# Belmont's Bet Your Ash Smokin BBQ



## Johnnylaw (Jan 8, 2007)

I'll be there, let's get a strong CS presence going at this event:
:ss 
Elmont, NY

The Largest Dirt Course in Thoroughbred Racing in the World!









Saturday, May 19th
11:30 - 4:00pm

JR CIGAR
562 5th Avenue, NYC
Presents...









Belmont's Bet Your Ash Smokin BBQ
An afternoon of Smoking, Eating, Drinking & Gambling...
Is there anything else?

Tickets on Sale Soon... Look for updates!

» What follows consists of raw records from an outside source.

(** * lib/data/json.js: submission XML to OData rows

    A shallow embedding of [submissionToOData] and of the helpers it is built
    from ([getBranchState], [hashId], [navigationLink]), with the traversal
    state of the closure made explicit and the output objects kept in a store,
    since the rows are shared between the data stack, the arrays of their
    parents and the result. *)

From stdpp Require Import gmap strings list fin_maps pretty.
From Stdlib Require Import ZArith Lia Ascii.

#[local] Set Warnings "-register-all".
#[local] Open Scope Z_scope.

(** ** Host language: strings *)

Module Js.

(** [Array.prototype.join] on an array of strings. *)
Definition join (sep : string) (xs : list string) : string := String.concat sep xs.

(** [String.prototype.startsWith]. *)
Definition startsWith (s t : string) : bool := String.prefix t s.

(** White space as [\s] and [StrWhiteSpaceChar] see it, on the ASCII range. *)
Definition isSpace (c : ascii) : bool := Ascii.is_space c.

Fixpoint trimStart (s : string) : string :=
  match s with
  | String c r => if isSpace c then trimStart r else s
  | EmptyString => EmptyString
  end.

(** [s.split(/\s+/g)]: the pieces between the maximal runs of white space;
    a run at either end of the text leaves an empty piece there. [inrun] says
    that the previous character was white space, [cur] is the piece being
    read, reversed. *)
Fixpoint splitGo (inrun : bool) (cur : string) (s : string) : list string :=
  match s with
  | EmptyString => [String.rev cur]
  | String c r =>
      if isSpace c
      then (if inrun then splitGo true cur r
            else String.rev cur :: splitGo true EmptyString r)
      else splitGo false (String c cur) r
  end.

Definition splitSpaces (s : string) : list string := splitGo false EmptyString s.

(** ** Host language: numbers

    A Number is kept as the exact decimal it denotes, [m * 10 ^ e] with [m]
    not a multiple of ten (zero is [Num 0 0]); the rounding of the host to
    binary doubles and the sign of zero are left out. *)

Inductive number :=
| NaN
| Infinity (negative : bool)
| Num (m e : Z).

Definition isNaN (x : number) : bool :=
  match x with NaN => true | _ => false end.

Fixpoint normalize (fuel : nat) (m e : Z) : number :=
  match fuel with
  | O => Num m e
  | S k =>
      if m =? 0 then Num 0 0
      else if m mod 10 =? 0 then normalize k (m / 10) (e + 1)
      else Num m e
  end.

Definition mkNum (m e : Z) : number :=
  normalize (S (Z.to_nat (Z.log2 (Z.abs m)))) m e.

Definition digitOf (radix : Z) (c : ascii) : option Z :=
  let n := Z.of_nat (nat_of_ascii c) in
  let d := if (48 <=? n) && (n <=? 57) then Some (n - 48)
           else if (97 <=? n) && (n <=? 102) then Some (n - 87)
           else if (65 <=? n) && (n <=? 70) then Some (n - 55)
           else None in
  match d with
  | Some v => if v <? radix then Some v else None
  | None => None
  end.

(** The longest prefix of digits of [s] in the given radix, as their value
    (on top of [acc]) and their count, with what follows them. *)
Fixpoint digits (radix : Z) (acc : Z) (count : nat) (s : string) : Z * nat * string :=
  match s with
  | String c r =>
      match digitOf radix c with
      | Some d => digits radix (acc * radix + d) (S count) r
      | None => (acc, count, s)
      end
  | EmptyString => (acc, count, s)
  end.

Definition signOf (s : string) : bool * string :=
  match s with
  | String "-" r => (true, r)
  | String "+" r => (false, r)
  | _ => (false, s)
  end.

Definition applySign (negative : bool) (v : Z) : Z := if negative then - v else v.

(** [parseInt(text)] with no radix argument. *)
Definition parseInt (text : string) : number :=
  let '(negative, s) := signOf (trimStart text) in
  let '(radix, s) :=
    match s with
    | String "0" (String "x" r) | String "0" (String "X" r) => (16, r)
    | _ => (10, s)
    end in
  let '(v, count, _) := digits radix 0 0 s in
  match count with
  | O => NaN
  | _ => mkNum (applySign negative v) 0
  end.

(** The exponent part of a decimal literal; it counts only when it has a digit. *)
Definition exponentOf (s : string) : Z :=
  match s with
  | String "e" r | String "E" r =>
      let '(negative, r) := signOf r in
      let '(v, count, _) := digits 10 0 0 r in
      match count with O => 0 | _ => applySign negative v end
  | _ => 0
  end.

(** [parseFloat(text)]: the longest prefix that is a decimal literal. *)
Definition parseFloat (text : string) : number :=
  let '(negative, s) := signOf (trimStart text) in
  if startsWith s "Infinity" then Infinity negative
  else
    let '(ip, icount, s) := digits 10 0 0 s in
    let '(v, fcount, s) :=
      match s with
      | String "." r => digits 10 ip 0 r
      | _ => (ip, O, s)
      end in
    match icount, fcount with
    | O, O => NaN
    | _, _ => mkNum (applySign negative v) (exponentOf s - Z.of_nat fcount)
    end.

Definition zeros (n : Z) : string :=
  String.string_of_list_ascii (replicate (Z.to_nat n) "0"%char).

Definition takeS (n : Z) (s : string) : string := String.substring 0 (Z.to_nat n) s.
Definition dropS (n : Z) (s : string) : string :=
  String.substring (Z.to_nat n) (String.length s - Z.to_nat n) s.

(** [Number.prototype.toString], as template literals and [join] apply it. *)
Definition numberToString (x : number) : string :=
  match x with
  | NaN => "NaN"
  | Infinity negative => if negative then "-Infinity" else "Infinity"
  | Num m e =>
      if m =? 0 then "0"
      else
        let s := pretty (Z.abs m) in
        let k := Z.of_nat (String.length s) in
        let n := k + e in
        let body :=
          if (k <=? n) && (n <=? 21) then s +:+ zeros (n - k)
          else if (0 <? n) && (n <=? 21) then takeS n s +:+ "." +:+ dropS n s
          else if (-6 <? n) && (n <=? 0) then "0." +:+ zeros (- n) +:+ s
          else
            let ex := (if n - 1 <? 0 then "-" else "+") +:+ pretty (Z.abs (n - 1)) in
            if k =? 1 then s +:+ "e" +:+ ex
            else takeS 1 s +:+ "." +:+ dropS 1 s +:+ "e" +:+ ex in
        if m <? 0 then "-" +:+ body else body
  end.
(** * Discrete multi-fidelity Bayesian optimisation tutorial

    A shallow embedding of [tutorials/discrete_multi_fidelity_bo.ipynb].

    The notebook is orchestration code over torch / botorch / gpytorch.  The
    library entry points it calls are gathered in the record [BoTorch]; the
    notebook's own cells and helper functions are translated one by one on
    top of it, in an error-and-state monad: the state is the interpreter's
    hidden world (random generator, fitted hyper-parameters of the models),
    the error is a raised Python exception.

    Numbers: the notebook computes in [torch.double].  Tensor entries are
    modelled by exact rationals [Q].  Every number the notebook itself
    computes with (0.5, 0.75, 1.0, 5.0 and short sums of 5.5, 5.75, 6.0) is a
    dyadic rational on which binary64 arithmetic is exact. *)

From Stdlib Require Import String.
From Stdlib Require Import List QArith Lia Bool Arith ZArith.
Import ListNotations.

Set Implicit Arguments.

Open Scope Q_scope.

(* ================================================================== *)
(** ** Exceptions and the notebook monad *)

(** A raised Python exception, identified by its class name and message. *)
Definition exn := string.

Inductive result (A : Type) : Type :=
| Ok (a : A)
| Raise (e : exn).

Arguments Ok {A} a.
Arguments Raise {A} e.

(** A computation that reads and updates the world [W], and may raise. *)
Definition M (W A : Type) : Type := W -> result (A * W).

Definition ret {W A} (a : A) : M W A := fun w => Ok (a, w).

Definition bind {W A B} (c : M W A) (k : A -> M W B) : M W B :=
  fun w =>
    match c w with
    | Ok (a, w') => k a w'
    | Raise e => Raise e
    end.

(** A pure operation that may raise (shape and index errors). *)
Definition lift {W A} (r : result A) : M W A :=
  fun w =>
    match r with
    | Ok a => Ok (a, w)
    | Raise e => Raise e
    end.

Declare Scope nb_scope.
Delimit Scope nb_scope with nb.

Notation "x <- c ;; k" := (bind c (fun x => k))
  (at level 100, c at next level, right associativity) : nb_scope.
Notation "' p <- c ;; k" := (bind c (fun x => match x with p => k end))
  (at level 100, p pattern, c at next level, right associativity) : nb_scope.

Open Scope nb_scope.

(** [mapR f l]: apply a fallible function to every element, left to right. *)
Fixpoint mapR {A B} (f : A -> result B) (l : list A) : result (list B) :=
  match l with
  | [] => Ok []
  | a :: l' =>
      match f a with
      | Ok b =>
          match mapR f l' with
          | Ok bs => Ok (b :: bs)
          | Raise e => Raise e
          end
      | Raise e => Raise e
      end
  end.

(** Python's [for _ in range(n): body], the loop body acting on the
    notebook's variables [S]. *)
Fixpoint for_range {W S} (n : nat) (body : S -> M W S) (st : S) : M W S :=
  match n with
  | O => ret st
  | S n' => st' <- body st ;; for_range n' body st'
  end.

(* ================================================================== *)
(** ** Tensors *)

(** A two-dimensional tensor is the list of its rows; a one-dimensional
    tensor is a list. *)
Definition tensor := list (list Q).
Definition itensor := list (list nat).

Definition IndexError : exn := "IndexError"%string.
Definition RuntimeError : exn := "RuntimeError"%string.
Definition NameError : exn := "NameError"%string.
Definition AttributeError : exn := "AttributeError"%string.

Definition Qsum (l : list Q) : Q := fold_right Qplus 0 l.

(** [t.sum()]: the sum of all entries. *)
Definition tensor_sum (t : tensor) : Q := Qsum (concat t).

Definition Qmax (a b : Q) : Q := if Qle_bool a b then b else a.

(** [t.max()]: the largest entry; torch raises on an empty tensor. *)
Definition tensor_max (t : tensor) : result Q :=
  match concat t with
  | [] => Raise RuntimeError
  | y :: ys => Ok (fold_left Qmax ys y)
  end.

(** [v.unsqueeze(-1)]: shape (n) to shape (n, 1). *)
Definition unsqueeze (v : list Q) : tensor := map (fun y => [y]) v.

(** All rows of [t] have the width of the first one. *)
Definition same_width (t : tensor) : bool :=
  match t with
  | [] => true
  | r :: t' => forallb (fun r' => Nat.eqb (length r') (length r)) t'
  end.

(** [torch.cat([a, b])] along dimension 0: the row widths must agree. *)
Definition torch_cat (a b : tensor) : result tensor :=
  if same_width (a ++ b) then Ok (a ++ b) else Raise RuntimeError.

Fixpoint zip_rows (a b : tensor) : tensor :=
  match a, b with
  | r :: a', s :: b' => (r ++ s) :: zip_rows a' b'
  | _, _ => []
  end.

(** [torch.cat((a, b), dim=1)]: the row counts must agree. *)
Definition torch_cat_dim1 (a b : tensor) : result tensor :=
  if Nat.eqb (length a) (length b) then Ok (zip_rows a b)
  else Raise RuntimeError.

(** [values[idx]] for a one-dimensional [values] and an index tensor:
    the result has the shape of [idx]. *)
Definition index_select (values : list Q) (idx : itensor) : result tensor :=
  mapR (mapR (fun i =>
                match nth_error values i with
                | Some v => Ok v
                | None => Raise IndexError
                end)) idx.

(** [b[:, :-1]]: every row without its last entry. *)
Definition drop_last_column (b : tensor) : tensor := map (@removelast Q) b.

(** The fidelity coordinate of a 7-dimensional point. *)
Definition fidelity_of (x : list Q) : Q := nth 6 x 0.

(* ================================================================== *)
(** ** Library objects the notebook builds *)

(** Objects are records of the arguments their constructors were given. *)

Inductive OutcomeTransform : Type :=
| Standardize (m : nat).

(** [AffineFidelityCostModel(fidelity_weights, fixed_cost)]. *)
Record AffineFidelityCostModel : Type := {
  fidelity_weights : list (nat * Q);
  fixed_cost : Q
}.

(** [InverseCostWeightedUtility(cost_model)]. *)
Record InverseCostWeightedUtility : Type := {
  utility_cost_model : AffineFidelityCostModel
}.

(** The keyword dictionary [options] of the optimisers. *)
Record Options : Type := {
  batch_limit : nat;
  maxiter : nat
}.

Section Objects.
Variable Model : Type.

(** [model.likelihood]. *)
Inductive Likelihood : Type :=
| likelihood_of (model : Model).

(** [ExactMarginalLogLikelihood(likelihood, model)]: it holds a reference
    to the model, which fitting updates in place. *)
Record MLL : Type := ExactMarginalLogLikelihood {
  mll_likelihood : Likelihood;
  mll_model : Model
}.

(** Acquisition-function objects. *)
Inductive Acqf : Type :=
| PosteriorMean (model : Model)
| qExpectedImprovement (model : Model) (best_f : Q)
| qMultiFidelityKnowledgeGradient
    (model : Model) (num_fantasies : nat) (current_value : Q)
    (cost_aware_utility : InverseCostWeightedUtility)
    (project : tensor -> tensor)
| FixedFeatureAcquisitionFunction
    (acq_function : Acqf) (d : nat) (columns : list nat) (values : list Q).
End Objects.

Arguments PosteriorMean {Model} model.
Arguments qExpectedImprovement {Model} model best_f.
Arguments qMultiFidelityKnowledgeGradient {Model} model num_fantasies
  current_value cost_aware_utility project.
Arguments FixedFeatureAcquisitionFunction {Model} acq_function d columns values.
Arguments likelihood_of {Model} model.
Arguments ExactMarginalLogLikelihood {Model} mll_likelihood mll_model.

(** *** Library code of the repository that the notebook relies on *)

(** Modelled from the spec: the linear part of the affine cost model, the
    weighted sum of the fidelity coordinates of a point.  Indexing a
    missing coordinate raises. *)
Fixpoint weighted_fidelities (ws : list (nat * Q)) (x : list Q) : result Q :=
  match ws with
  | [] => Ok 0
  | (i, wt) :: ws' =>
      match nth_error x i with
      | Some s =>
          match weighted_fidelities ws' x with
          | Ok rest => Ok (s * wt + rest)
          | Raise e => Raise e
          end
      | None => Raise IndexError
      end
  end.

(** Modelled from the spec: [AffineFidelityCostModel.forward], which is not
    part of the notebook.  The cost of a point is affine in its fidelity:
    the fixed cost plus the weighted fidelity coordinates (in the notebook's
    words, "the cost function takes the form 5.0 + s").  The result has
    shape (n, 1). *)
Definition cost_forward (cm : AffineFidelityCostModel) (X : tensor)
  : result tensor :=
  mapR (fun x =>
          match weighted_fidelities (fidelity_weights cm) x with
          | Ok lin => Ok [fixed_cost cm + lin]
          | Raise e => Raise e
          end) X.

(** Modelled from the spec: the completion of one point by fixed features.
    The fixed values are placed at the fixed columns of a [d]-dimensional
    point and the free coordinates fill the other positions in order (with
    fixed column 6 of 7, the fidelity is "appended as a 7th coordinate"). *)
Fixpoint fill_row (n i : nat) (columns : list nat) (values x : list Q)
  : list Q :=
  match n with
  | O => []
  | S n' =>
      if existsb (Nat.eqb i) columns then
        match values with
        | v :: values' => v :: fill_row n' (S i) columns values' x
        | [] => []
        end
      else
        match x with
        | a :: x' => a :: fill_row n' (S i) columns values x'
        | [] => []
        end
  end.

(** Modelled from the spec: [FixedFeatureAcquisitionFunction._construct_X_full],
    which is not part of the notebook: every point is completed by the
    fixed features of the acquisition function.  The other acquisition
    functions have no such method. *)
Definition construct_X_full {Model} (acqf : Acqf Model) (X : tensor)
  : result tensor :=
  match acqf with
  | FixedFeatureAcquisitionFunction _ d columns values =>
      Ok (map (fill_row d 0 columns values) X)
  | _ => Raise AttributeError
  end.

(** [x] with coordinate [i] overwritten by [v]. *)
Fixpoint set_coord (i : nat) (v : Q) (x : list Q) : list Q :=
  match x, i with
  | [], _ => []
  | _ :: x', O => v :: x'
  | a :: x', S i' => a :: set_coord i' v x'
  end.

(** Modelled from the spec: [project_to_target_fidelity], which is not part
    of the notebook.  Every point is projected to the target fidelity: the
    listed coordinates are overwritten by their target values. *)
Definition project_to_target_fidelity (X : tensor)
  (target_fidelities : list (nat * Q)) : tensor :=
  map (fun x => fold_left (fun x' p => set_coord (fst p) (snd p) x')
                          target_fidelities x) X.

(** Modelled from the spec: [AugmentedHartmann.dim], which is not part of
    the notebook: six design coordinates and the fidelity. *)
Definition problem_dim : nat := 7.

*This is a non-restricted smoking event.


----------



## Johnnylaw (Jan 8, 2007)

:ss


----------



## bmagin320 (Nov 4, 2006)

i'm in sucka:al :ss :fu


----------



## Johnnylaw (Jan 8, 2007)

bmagin320 said:


> i'm in sucka:al :ss :fu


I knew i could count on you!:fu

Beer, the ponies, cigars, bbq, a day in the sun... it'll be like an Old Milwaukee commercial, all we need is the Swedish Bikini Team! :ss


----------



## bmagin320 (Nov 4, 2006)

Johnnylaw said:


> I knew i could count on you!:fu
> 
> Beer, the ponies, cigars, bbq, a day in the sun... it'll be like an Old Milwaukee commercial, all we need is the Swedish Bikini Team! :ss


its nothing some chloroform and duct tape can't make happen!


----------



## Dux (Oct 4, 2006)

Sounds like something I can bring the wife too :cb


----------



## Johnnylaw (Jan 8, 2007)

Dux said:


> Sounds like something I can bring the wife too :cb


Is she Swedish? 
Just kidding, bro!


----------